Records contained in a dataset:
== Segment start ==

(** A key added to the section at the address [p]. *)
Lemma add_to_section_spec c ps e i p se key k :
  ps !! i = Some p -> sections e !! i = Some se ->
  conf_with c ps e ∗ key ↦ BString k ⊢
  wp (r ← key_entry_get_sect (Some p) (Some key);
      match r with
      | Some _ => mret None
      | None => a ← key_entry_add_sect (Some p) (Some key); mret (Some a)
      end) (fun r =>
    key ↦ BString k ∗
    match Conf.key_entry_get_sect se k with
    | Some _ => ⟨r = None⟩ ∗ conf_at c e
    | None => ∃ a, ⟨r = Some a⟩ ∗
        entry_at c {| sections := <[i := (Conf.key_entry_add_sect se k).1]> (sections e) |}
          (i, length (s_keys se)) a HUnset
    end).
Proof.
  iIntros (Hp Hse) "[Hc Hkey]". iDestruct (conf_with_but with "Hc") as "[Hc [%kps Hs]]"; [done..|].
  iDestruct "Hs" as (q keys) "(Hp & Hq & Hkeys)".
  iDestruct (objects_length with "Hkeys") as "[%Hklen Hkeys]".
  iAssert (section_with p kps se) with "[Hp Hq Hkeys]" as "Hs"; [by iExists q, keys; iFrame|].
  iCombine "Hs Hkey" as "Hs". wp_use key_entry_get_sect_spec with "Hs" as (r) "(-> & Hs & Hkey)".
  unfold Conf.key_entry_get_sect. destruct (Conf.array_search (s_keys se) _ k) as [j|] eqn:Hj.
  - destruct (found_at_Some kps (s_keys se) _ k j Hklen Hj) as (a & ke & _ & _ & _ & ->).
    wp_pure. iFrame "Hkey". iSplit; [done|]. iExists ps.
    iDestruct (conf_but_close _ _ _ _ _ se with "[$Hc $Hs]") as "Hc".
    rw list_insert_id; [by destruct e|done].
  - rw found_at_None; [|done]. iCombine "Hs Hkey" as "Hs".
    wp_use key_entry_add_sect_spec with "Hs" as (a) "(Hkey & %n & Ha & Hs)". wp_pure.
    iFrame "Hkey". iExists a. iSplit; [done|]. iExists n. iFrame "Ha". iIntros (hv v) "Ha Hv".
    rw entry_set_new; [|done]. iExists ps. iApply conf_but_close. iFrame "Hc".
    iExists (kps ++ [a]). iApply ("Hs" with "Ha Hv").
Qed.

Lemma key_entry_add_spec c e sec key s k :
  conf_at c e ∗ sec ↦ BString s ∗ key ↦ BString k ⊢
  wp (key_entry_add c (Some sec) (Some key)) (fun r =>
    sec ↦ BString s ∗ key ↦ BString k ∗
    match Conf.key_entry_add e s k with
    | (e', None) => ⟨r = None⟩ ∗ conf_at c e'
    | (e', Some ij) => ∃ a, ⟨r = Some a⟩ ∗ entry_at c e' ij a HUnset
    end).
Proof.
  iIntros "([%ps (%arr & Hc & Harr)] & Hsec & Hkey)".
  iDestruct (objects_length with "Harr") as "[%Hlen Harr]".
  iAssert (conf_with c ps e) with "[Hc Harr]" as "Hc"; [by iExists arr; iFrame|]. iCombine "Hc Hsec" as "Hc".
  wp_use section_entry_get_spec with "Hc" as (r) "(-> & Hc & Hsec)".
  unfold Conf.key_entry_add, Conf.section_entry_get.
  destruct (Conf.array_search (sections e) _ s) as [i|] eqn:Hi.
  - destruct (found_at_Some ps (sections e) _ s i Hlen Hi) as (p & se & Hp & Hse & _ & ->).
    wp_pure. iFrame "Hsec". rw Hse. iCombine "Hc Hkey" as "Hc".
    wp_use (add_to_section_spec c ps e i p se key k Hp Hse) with "Hc" as (r) "[Hkey H]". iFrame "Hkey".
    by destruct (Conf.key_entry_get_sect se k).
  - rw found_at_None; [|done]. iCombine "Hc Hsec" as "Hc". wp_front.
    wp_use section_entry_add_spec with "Hc" as (p) "[Hc Hsec]". wp_pure. iFrame "Hsec".
    assert (Hse : (sections e ++ [Conf.section_entry_new s]) !! length (sections e) = Some (Conf.section_entry_new s))
      by by apply list_lookup_middle.
    rw Hse. iCombine "Hc Hkey" as "Hc".
    iApply wp_wand. iSplitL.
    + iApply (add_to_section_spec c (ps ++ [p]) (Conf.section_entry_add e s).1 (length (sections e)) p (Conf.section_entry_new s) key k); [|exact Hse|iFrame].
      rw -Hlen. by apply list_lookup_middle.
    + iIntros (r) "[Hkey H]". by iFrame.
Qed.

(** ** The store *)

Lemma conf_new_spec : ⊢ wp a6o_conf_new (fun c => conf_at c Conf.a6o_conf_new).
Proof.
  wp_let c as "Hc". wp_front. iApply wp_wand. iSplitR; [iApply array_new_spec|].
  iIntros (arr) "(%d & Harr & Hd)". wp_write "Hc". wp_pure. iExists [], arr. iFrame. done.
Qed.

(** Everything is freed, but the structure. *)
Lemma conf_free_spec c e : conf_at c e ⊢ wp (a6o_conf_free c) (fun _ => ∃ arr, c ↦ BConf (Some arr)).
Proof.
  iIntros "(%ps & %arr & Hc & Harr)". wp_front. wp_read "Hc". wp_pure.
  wp_use (objects_free section_at section_entry_free arr ps (sections e) section_entry_free_spec) with "Harr" as (u) "_".
  by iExists arr.
Qed.

Lemma entry_set_same e ij v : Conf.entry_value e ij = Some v -> entry_set e ij v = e.
Proof.
  destruct ij as [i j], e as [l]. unfold Conf.entry_value, entry_set. simpl.
  destruct (l !! i) as [se|] eqn:Hse; simpl; [|done]. destruct (s_keys se !! j) as [ke|] eqn:Hke; simpl; [|done].
  intros [= <-]. f_equal. rw (alter_found _ _ _ _ Hse) (alter_found _ _ _ _ Hke).
  rw list_insert_id //. rw Hse. f_equal. destruct se as [n ks]. f_equal. simpl in *.
  rw list_insert_id //. rw Hke. by destruct ke.
Qed.

Lemma entry_close_same c e ij k hv v :
  Conf.entry_value e ij = Some v -> entry_at c e ij k hv ∗ value_at hv v ⊢ conf_at c e.
Proof. iIntros (Hv) "H". iDestruct (entry_close with "H") as "H". by rw entry_set_same. Qed.

Lemma entry_value_spec c e ij k hv :
  entry_at c e ij k hv ⊢ wp (entry_value (Some k)) (fun r => ⟨r = hv⟩ ∗ entry_at c e ij k hv).
Proof. iIntros "(%p & Hk & H)". wp_front. wp_front. wp_pure. wp_read "Hk". wp_pure. wp_pure. by iFrame. Qed.

Lemma set_entry_value_spec c e ij k hv hv' :
  entry_at c e ij k hv ⊢ wp (set_entry_value (Some k) hv') (fun _ => entry_at c e ij k hv').
Proof.
  iIntros "(%p & Hk & H)". wp_front. wp_pure. wp_front. wp_front. wp_pure. wp_read "Hk". wp_pure.
  wp_write "Hk". iExists p. iFrame.
Qed.

Lemma value_type hv v :
  value_at hv v ⊢
  ⟨a6o_conf_value_get_type hv = mret (ConfVal.a6o_conf_value_get_type v)⟩ ∗ value_at hv v.
Proof. destruct hv, v; simpl; iIntros "H"; try done; by iFrame. Qed.

Lemma value_type_spec hv v :
  value_at hv v ⊢
  wp (a6o_conf_value_get_type hv) (fun t => ⟨t = ConfVal.a6o_conf_value_get_type v⟩ ∗ value_at hv v).
Proof.
  iIntros "H". iDestruct (value_type with "H") as "[%E H]". rw E. wp_pure. by iFrame.
Qed.

Lemma has_type_spec c e ij k hv v t :
  entry_at c e ij k hv ∗ value_at hv v ⊢
  wp (has_type (Some k) t) (fun b =>
    ⟨b = bool_decide (ConfVal.a6o_conf_value_get_type v = t)⟩ ∗ entry_at c e ij k hv ∗ value_at hv v).
Proof.
  iIntros "[He Hv]". wp_use entry_value_spec with "He" as (r) "[-> He]".
  wp_use value_type_spec with "Hv" as (u) "[-> Hv]". wp_pure. by iFrame.
Qed.

(** A command that makes the value [v], with the help of the blocks of [F]. *)
Definition makes (new : cmd mblock hvalue) (v : a6o_conf_value) (F : hprop mblock) : Prop :=
  F ⊢ wp new (fun hv => value_at hv v ∗ F).

Lemma conf_add_spec new v F c e sec key s k r e' :
  makes new v F -> Conf.conf_add e s k (Ok v) = Ok (r, e') ->
  conf_at c e ∗ sec ↦ BString s ∗ key ↦ BString k ∗ F ⊢
  wp (conf_add c (Some sec) (Some key) new) (fun z =>
    ⟨z = r⟩ ∗ conf_at c e' ∗ sec ↦ BString s ∗ key ↦ BString k ∗ F).
Proof.
  iIntros (Hnew Hadd) "(Hc & Hsec & Hkey & HF)". iCombine "Hc Hsec Hkey" as "Hc".
  wp_use key_entry_add_spec with "Hc" as (p) "(Hsec & Hkey & H)". unfold Conf.conf_add in Hadd.
  destruct (Conf.key_entry_add e s k) as [e1 [ij|]]; simpl in Hadd; injection Hadd as <- <-.
  - iDestruct "H" as (a) "[-> He]". wp_use Hnew with "HF" as (hv) "[Hv HF]".
    wp_use (set_entry_value_spec c e1 ij a HUnset hv) with "He" as (u) "He". wp_pure.
    iDestruct (entry_close with "[$He $Hv]") as "Hc". by iFrame.
  - iDestruct "H" as "[-> Hc]". wp_pure. by iFrame.
Qed.

Lemma makes_copy hv cv cv' :
  ConfVal.a6o_conf_value_set cv = Ok cv' -> makes (a6o_conf_value_set hv) cv' (value_at hv cv).
Proof. intros E. unfold makes. rw {1}(value_set_spec hv cv cv' E). apply wp_mono. iIntros (r) "[$ $]". Qed.

Lemma makes_int z : makes (a6o_conf_value_set_int z) (ConfVal.a6o_conf_value_set_int z) emp.
Proof. iIntros "_". by wp_pure. Qed.

Lemma makes_string p s :
  makes (a6o_conf_value_set_string p) (ConfVal.a6o_conf_value_set_string s) (string_at p s).
Proof. iIntros "H". wp_use a6o_strdup_spec with "H" as (q) "[H Hq]". wp_pure. iFrame. Qed.

Lemma makes_list a l len v :
  ConfVal.a6o_conf_value_set_list l len = Ok v -> makes (a6o_conf_value_set_list a len) v (list_at a l).
Proof.
  unfold ConfVal.a6o_conf_value_set_list. destruct (Nat.leb_spec len (length l)) as [Hl|]; [|done].
  intros [= <-]. iIntros "(%ps & Ha & Hps)".
  iApply wp_wand. iSplitL; [iApply (value_set_list_spec a ps l [None] len Hl); iFrame|].
  iIntros (r) "(Ha & Hps & Hr)". iFrame.
Qed.

(** The new value replaces the old one, which is destroyed. *)
Lemma replace_value_spec new v F c e ij k hv v0 :
  makes new v F ->
  entry_at c e ij k hv ∗ value_at hv v0 ∗ F ⊢
  wp (replace_value (Some k) new) (fun _ => conf_at c (entry_set e ij v) ∗ F).
Proof.
  iIntros (Hnew) "(He & Hv & HF)". wp_use entry_value_spec with "He" as (r) "[-> He]".
  wp_use value_destroy_spec with "Hv" as (r) "->".
  wp_use (set_entry_value_spec c e ij k hv HVoid) with "He" as (u) "He".
  wp_use Hnew with "HF" as (hv') "[Hv HF]". iFrame "HF".
  iApply wp_wand. iSplitL "He"; [by iApply (set_entry_value_spec c e ij k HVoid hv')|].
  iIntros (u') "He". iApply entry_close. iFrame.
Qed.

== Segment end ==

Your task is to reproduce the entries exactly, starting at the first line and ending with the line containing "unfold Conf.key_entry_get_sect. destruct".

(** A key added to the section at the address [p]. *)
Lemma add_to_section_spec c ps e i p se key k :
  ps !! i = Some p -> sections e !! i = Some se ->
  conf_with c ps e ∗ key ↦ BString k ⊢
  wp (r ← key_entry_get_sect (Some p) (Some key);
      match r with
      | Some _ => mret None
      | None => a ← key_entry_add_sect (Some p) (Some key); mret (Some a)
      end) (fun r =>
    key ↦ BString k ∗
    match Conf.key_entry_get_sect se k with
    | Some _ => ⟨r = None⟩ ∗ conf_at c e
    | None => ∃ a, ⟨r = Some a⟩ ∗
        entry_at c {| sections := <[i := (Conf.key_entry_add_sect se k).1]> (sections e) |}
          (i, length (s_keys se)) a HUnset
    end).
Proof.
  iIntros (Hp Hse) "[Hc Hkey]". iDestruct (conf_with_but with "Hc") as "[Hc [%kps Hs]]"; [done..|].
  iDestruct "Hs" as (q keys) "(Hp & Hq & Hkeys)".
  iDestruct (objects_length with "Hkeys") as "[%Hklen Hkeys]".
  iAssert (section_with p kps se) with "[Hp Hq Hkeys]" as "Hs"; [by iExists q, keys; iFrame|].
  iCombine "Hs Hkey" as "Hs". wp_use key_entry_get_sect_spec with "Hs" as (r) "(-> & Hs & Hkey)".
  unfold Conf.key_entry_get_sect. destruct (Conf.array_search (s_keys se) _ k) as [j|] eqn:Hj.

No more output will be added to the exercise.